The powerful council's five permanent members will Tuesday weigh up possible sanctions against a defiant Tehran, which has accused the United States of threatening it with nuclear attack.
But while the US, Britain and France are expected to back heavy trade embargoes, they face resistance from Russia and China, the other veto-wielding council nations.
Iran, which has the potential to develop nuclear weapons following its atomic breakthrough, has already dismissed the prospect of sanctions, saying Russia and China will not agree to them.
It has also complained to the United Nations about what it calls "illegal and insolent threats" by Washington - citing President George W Bush's refusal to rule out a nuclear strike on the country.

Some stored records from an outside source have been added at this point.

(* ===== verification/Experiment.v ===== *)
(** * Both devices together

    The sender's and the receiver's side of a measurement on a clean channel:
    what one transmits completes at the other after its air time. The clocks
    are not synchronised; the two sides only share the settings and the
    moment of the handshake. *)
From S2P Require Import Prelude KSem Platform Sx12xx Air TimeOnAir CLib Plan Messages Runs.
From S2P Require Import Lses LsesSweep Lres LresEval LresWindow LresSweep.
From stdpp Require Import prelude list numbers strings gmap.
From Stdlib Require Import ZArith Lia.
Import WaitQ Sem.
Open Scope Z_scope.

(** ** The sender's transmissions, by combination *)
Section sender.
Context (sm : Z -> Z).

(** The transmissions of what is done for each element of [l] in turn,
    starting at [t]. *)
Fixpoint groups_of {A} (f : A -> list event) (t : Z) (l : list A) : list (list (Z * list Z)) :=
  match l with
  | [] => []
  | c :: l' => sends (stamp sm t (f c)) :: groups_of f (t + duration sm (f c)) l'
  end.

Lemma groups_sends {A} (f : A -> list event) t l :
  sends (stamp sm t (flat_map f l)) = concat (groups_of f t l).
Proof.
  revert t. induction l as [|c l IH]; intros t; [done|]. cbn [flat_map groups_of concat].
  by rewrite stamp_app, sends_app, IH.
Qed.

Iran announced last month it was ready to embark on a large scale uranium enrichment program.
It said it is legally entitled under the Nuclear Nonproliferation Treaty to provide fuel for civilian power plants.
An IAEA report released on Friday said that Iran had violated a 30-day Security Council deadline to stop its enrichment program.
Council members will discuss the report in Paris in preparation for a May 9 meeting in New York of foreign ministers from the top Security Council nations and Germany.
The United States has said it suspects the real aim of Tehran's fuel program is to produce nuclear weapons, a view backed by Britain and France.
Sanctions seen by these countries as a way of breaking the deadlock could result in a restriction of trade in equipment that has both civilian and military uses, as well as the banning of travel and freezing the assets of key Iranians who run and oversee the country's nuclear program.
But Iran's foreign minister was quoted on Tuesday as saying that Russia and China had officially informed Tehran they would not back sanctions or military action over the Islamic Republic's nuclear program.
China and Russia both have major energy interests in Iran, the world's fourth biggest oil exporter.
In 2005, more than 11 percent of China's crude imports came from Iran while Russia's LUKOIL is exploring the Anaran oilfield in western Iran.
Washington, meanwhile, is already drafting a schedule of restrictions which will evoke but fall short of those slapped on deposed Iraqi leader Saddam Hussein's regime in the 1990s.
"The general idea we have on Iran," US Ambassador John Bolton said in a recent interview, "is more targeted sanctions aimed at specific individuals responsible for the nuclear program, and the country's direction of the nuclear program."
He said targeted sanctions would also likely include "restricting trade in dual use and other sensitive items".
While the United States is currently focusing on targeted sanctions, Bolton did not rule out tougher measures against Iran if needed at some future date.
Between 1945 and 1990, the Security Council imposed sanctions only twice - against white-ruled Rhodesia in 1966 and apartheid South Africa in 1977.
But during the 1990s, the council imposed some form of sanctions against governments or rebel movements 12 times.